Formerly a ministerial level agency, today the State Emergency Service of Ukraine is part of Ministry of Internal Affairs.

Before 2005, in Ukraine existed the Civil Defense Troops.

===United Kingdom===
During the inter-war period, and Second World War, the United Kingdom called upon Air Raid Precautions to supplement existing emergency services and create wartime specialist services. This service, later called the Civil Defence Service, was disbanded in 1945. The Civil Defence Corps was a civilian volunteer organisation established in Great Britain in 1949 as the primary organisation for civil defence work, primarily concerned with nuclear war preparations but could respond to civil emergencies; it was supported by the Auxiliary Fire Service, National Hospital Service Reserve, Industrial Civil Defence Service and the Royal Observer Corps. The CDC, AFS, NHSR and ICDS were disbanded in 1968.

A number of organisations have been created to try and emulate the work of Civil Defence, but none are government funded or recognised as such. However, Emergency Preparedness is the responsibility of agencies under the Civil Contingencies Act 2004, with professional emergency planners in place.
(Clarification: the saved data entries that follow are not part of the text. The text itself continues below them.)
Lemma uploading_step (c : Call) (s s' : Ui) :
  wf s → step c s = Ok s' → sets_uploading c = false →
  modifier (UiState_value Uploading) ∈ classes_of (document s') (wrapper (nodes s')) →
  modifier (UiState_value Uploading) ∈ classes_of (document s) (wrapper (nodes s)).
Proof.
  intros Hwf Hstep Hc. pose proof (wf_next s Hwf) as Hn.
  assert (Hfill : ∀ url s1, fillImage url s = Ok s1 →
    classes_of (document s1) (wrapper (nodes s1))
    = classes_of (document s) (wrapper (nodes s))).
  { intros url s1. rewrite fillImage_eq. intros [= <-].
    unfold set_document; cbn [document nodes].
    rewrite (wf_fileButton s Hwf), (wf_wrapper s Hwf). by look. }
  assert (Htog : ∀ st s0 s1, st ≠ Uploading → toggleStatus st s0 = Ok s1 →
    modifier (UiState_value Uploading) ∉ classes_of (document s1) (wrapper (nodes s1))).
  { intros st s0 s1 Hst. rewrite toggleStatus_eq. intros [= <-].
    unfold set_document; cbn [document nodes]. unfold classes_of.
    rewrite lookup_modify, decide_True by done.
    destruct (heap (document s0) !! wrapper (nodes s0)); simpl;
      [|by intros ?%elem_of_nil].
    rewrite elem_of_status_classes. intros [Heq%modifier_inj | [_ Hne]].
    - by destruct st.
    - by destruct (Hne Uploading). }
  destruct c as [tuneName status|toolData| |url|text| |target type];
    cbn [step] in Hstep.
  - rewrite applyTune_eq in Hstep. case_match; [done|]. injection Hstep as <-.
    unfold set_document; cbn [document nodes]. unfold classes_of.
    rewrite lookup_modify, decide_True by done.
    destruct (heap (document s) !! wrapper (nodes s)); simpl; [|done].
    destruct status.
    + rewrite elem_of_append_token. intros [Heq%modifier_inj|]; [|done].
      simpl in Hc. by rewrite bool_decide_eq_true_2 in Hc.
    + rewrite elem_of_remove_token. by intros [_ ?].
  - unfold render in Hstep.
    apply result_bind_Ok in Hstep as ([r s1] & H1 & [= <-]).
    apply result_bind_Ok in H1 as (s2 & H2 & [= _ <-]).
    destruct (file toolData) as [f|]; [case_bool_decide|];
      try (intros Hin; by destruct (Htog Empty s s2)).
    by rewrite (Hfill _ _ H2).
  - unfold hidePreloader in Hstep. rewrite (wf_imagePreloader s Hwf) in Hstep.
    intros Hin. by destruct (Htog Empty _ s' ltac:(done) Hstep).
  - by rewrite (Hfill _ _ Hstep).
  - unfold fillCaption in Hstep. rewrite (wf_caption s Hwf) in Hstep.
    injection Hstep as <-. unfold set_document; cbn [document nodes].
    by rewrite classes_of_modify.
  - unfold clearImage in Hstep.
    destruct (imageEl (nodes s)) as [m|]; injection Hstep as <-; [|done].
    unfold set_document; cbn [document nodes]. by rewrite !classes_of_modify.
  - destruct (decide (target < 5)) as [Hlt|Hge].
    { rewrite dispatchEvent_skeleton in Hstep by done.
      by case_decide; injection Hstep as <-. }
    destruct (decide (target < next (document s))) as [Hlt|Hge'].
    2: { rewrite dispatchEvent_unallocated in Hstep by (done || lia).
         by injection Hstep as <-. }
    destruct (dispatchEvent_media target type s) as (ev' & Hev & Hd); [done|lia|done|].
    rewrite Hd in Hstep. case_decide; [|by injection Hstep as <-].
    destruct (mediaReady_attaches target s) as (s1 & Hs1 & _ & _ & _ & Hact & _);
      [done|lia|done|].
    rewrite Hs1 in Hstep. injection Hstep as <-. intros Hin.
    assert (Hup : Uploading ∈ active_states s1).
    { unfold active_states. apply list_elem_of_filter. split; [done|].
      unfold UiState_keys. rewrite !elem_of_cons. auto. }
    rewrite Hact in Hup. by apply list_elem_of_singleton in Hup.
Qed.

(** X19. The Uploading modifier is never on the wrapper, unless the host's
    block class is that modifier or [applyTune("uploading", true)] has been
    called: [toggleStatus] is only ever called with Empty or Filled. *)
Theorem uploading_never_entered (IconPicture : string) (p : ConstructorParams)
    (calls : list Call) (s : Ui) :
  run IconPicture p calls = Ok s →
  forallb (λ c, negb (sets_uploading c)) calls = true →
  CSS.baseClass (param_api p) ≠ modifier (UiState_value Uploading) →
  Uploading ∉ active_states s.
Proof.
  intros Hrun Hcalls Hbase.
  enough (Hnin : modifier (UiState_value Uploading)
                 ∉ classes_of (document s) (wrapper (nodes s))).
  { unfold active_states. rewrite list_elem_of_filter. by intros [? _]. }
  unfold run in Hrun. apply result_bind_Ok in Hrun as (s0 & Hc & Hrun).
  pose proof (wf_constructor _ _ _ Hc) as Hwf0.
  assert (H0 : modifier (UiState_value Uploading)
               ∉ classes_of (document s0) (wrapper (nodes s0))).
  { apply constructor_Ok in Hc as (cl0 & cl2 & Hcl0 & _ & ->).
    cbn [document nodes wrapper]. unfold classes_of, skeleton; cbn [heap].
    rewrite lookup_insert_eq. simpl.
    unfold DOMTokenList.add in Hcl0.
    apply result_bind_Ok in Hcl0 as (? & _ & [= <-]). cbn [foldl].
    rewrite !elem_of_append_token, elem_of_nil.
    intros [Heq | [Heq | []]]; [|by symmetry in Heq].
    symmetry in Heq. by apply wrapper_not_modifier in Heq. }
  clear Hc. revert s0 Hwf0 Hrun H0.
  induction calls as [|c calls IH]; intros s0 Hwf0 Hrun H0; simpl in *.
  - by injection Hrun as <-.
  - apply andb_prop in Hcalls as [Hc Hcalls].
    apply result_bind_Ok in Hrun as (s1 & Hs1 & Hrun).
    apply (IH Hcalls s1 (wf_step c s0 s1 Hwf0 Hs1) Hrun).
    intros Hin. apply H0. apply (uploading_step c s0 s1 Hwf0 Hs1); [|done].
    by apply negb_true_iff.
Qed.

Lemma content_step (c : Call) (s s' : Ui) (l : loc) :
  wf s → step c s = Ok s' →
  content_of (document s') l
  = match c with
    | CallFillCaption text =>
        if decide (l = 4) then ParsedFrom text else content_of (document s) l
    | _ => content_of (document s) l
    end.
Proof.
  intros Hwf Hstep. pose proof (wf_next s Hwf) as Hn. unfold content_of.
  assert (Hnone : heap (document s) !! next (document s) = None).
  { apply eq_None_not_Some. rewrite (wf_alloc s Hwf). lia. }
  assert (Hfill : ∀ url s1, fillImage url s = Ok s1 →
    from_option fragment (ParsedFrom "") (heap (document s1) !! l)
    = from_option fragment (ParsedFrom "") (heap (document s) !! l)).
  { intros url s1. rewrite fillImage_eq. intros [= <-].
    unfold set_document; cbn [document]. rewrite (wf_fileButton s Hwf).
    look; rewrite ?Hnone; try done; by destruct (heap (document s) !! 2). }
  clear Hnone.
  assert (Htog : ∀ st s1, toggleStatus st s = Ok s1 →
    from_option fragment (ParsedFrom "") (heap (document s1) !! l)
    = from_option fragment (ParsedFrom "") (heap (document s) !! l)).
  { intros st s1. rewrite toggleStatus_eq. intros [= <-].
    unfold set_document; cbn [document]. by apply observe_modify. }
  destruct c as [tuneName status|toolData| |url|text| |target type];
    cbn [step] in Hstep.
  - rewrite applyTune_eq in Hstep. case_match; [done|]. injection Hstep as <-.
    unfold set_document; cbn [document]. by apply observe_modify.
  - unfold render in Hstep.
    apply result_bind_Ok in Hstep as ([r s1] & H1 & [= <-]).
    apply result_bind_Ok in H1 as (s2 & H2 & [= _ <-]).
    destruct (file toolData) as [f|]; [case_bool_decide|]; eauto.
  - unfold hidePreloader in Hstep. rewrite (wf_imagePreloader s Hwf) in Hstep.
    rewrite toggleStatus_eq in Hstep. injection Hstep as <-.
    unfold set_document; cbn [document nodes]. by rewrite !observe_modify.
  - eauto.
  - unfold fillCaption in Hstep. rewrite (wf_caption s Hwf) in Hstep.
    injection Hstep as <-. unfold set_document; cbn [document].
    rewrite lookup_modify. case_decide as H4; subst.
    + rewrite decide_True by done.
      by destruct (wf_alloc s Hwf 4) as [_ [e ->]]; [lia|].
    + by rewrite decide_False.
  - unfold clearImage in Hstep.
    destruct (imageEl (nodes s)) as [m|]; injection Hstep as <-; [|done].
    unfold set_document; cbn [document]. by rewrite !observe_modify.
  - destruct (decide (target < 5)) as [Hlt|Hge].
    { rewrite dispatchEvent_skeleton in Hstep by done.
      by case_decide; injection Hstep as <-. }
    destruct (decide (target < next (document s))) as [Hlt|Hge'].
    2: { rewrite dispatchEvent_unallocated in Hstep by (done || lia).
         by injection Hstep as <-. }
    destruct (dispatchEvent_media target type s) as (ev' & Hev & Hd); [done|lia|done|].
    rewrite Hd in Hstep. case_decide; [|by injection Hstep as <-].
    rewrite mediaReady_eq in Hstep by done. injection Hstep as <-.
    unfold set_document, set_nodes; cbn [document].
    destruct (imageEl (nodes s)); look; by destruct (heap (document s) !! _).
Qed.

(** Apart from the caption, an element has the content it had when the
    constructor returned: the label for the button, nothing for the others,
    the media elements included. *)
Lemma content_run (IconPicture : string) (p : ConstructorParams)
    (calls : list Call) (s : Ui) (l : loc) :
  run IconPicture p calls = Ok s → l ≠ 4 →
  content_of (document s) l
  = if decide (l = 2)
    then ParsedFrom
           (default (IconPicture +:+ " " +:+ i18n_t (param_api p) "Select an Image")
                    (buttonContent (param_config p)))
    else ParsedFrom "".
Proof.
  unfold run. intros Hrun Hl.
  apply result_bind_Ok in Hrun as (s0 & Hc & Hrun).
  pose proof (wf_constructor _ _ _ Hc) as Hwf0.
  assert (H0 : content_of (document s0) l
    = if decide (l = 2)
      then ParsedFrom
             (default (IconPicture +:+ " " +:+ i18n_t (param_api p) "Select an Image")
                      (buttonContent (param_config p)))
      else ParsedFrom "").
  { apply constructor_Ok in Hc as (cl0 & cl2 & _ & _ & ->).
    cbn [document]. unfold content_of. look; done. }
  rewrite <- H0. clear Hc H0. revert s0 Hwf0 Hrun.
  induction calls as [|c calls IH]; intros s0 Hwf0 Hrun; simpl in Hrun.
  - by injection Hrun as <-.
  - apply result_bind_Ok in Hrun as (s1 & Hs1 & Hrun).
    rewrite (IH s1 (wf_step c s0 s1 Hwf0 Hs1) Hrun).
    rewrite (content_step c s0 s1 l Hwf0 Hs1).
    destruct c; try done. by rewrite decide_False.
Qed.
Some of these organisations are:
- Association of Lowland Search and Rescue
- Mountain Rescue England and Wales
- British Cave Rescue Council
- Civil Aid Voluntary Rescue Association
- St John Ambulance
- British Red Cross
- The Salvation Army
- Radio Amateurs Emergency Network
- RE:ACT Disaster Response
- Serve On Search and Rescue
- The Joint Civil Aid Corps (National Civil Defence)

== Oceania ==

===Australia===

Australia's State Emergency Service is a fully volunteer organization intended to provide emergency help during and after officially declared disasters. The SES is one of many public safety organizations using the Australasian Inter-Service Incident Management System.

=== New Zealand ===

The National Emergency Management Agency (NEMA) is the public civil defense department of the Department of Prime Minister and Cabinet in New Zealand. The agency administers the Civil Defence Emergency Management Act 2002 in its duties. NEMA's child agency is the National Crisis Management Centre.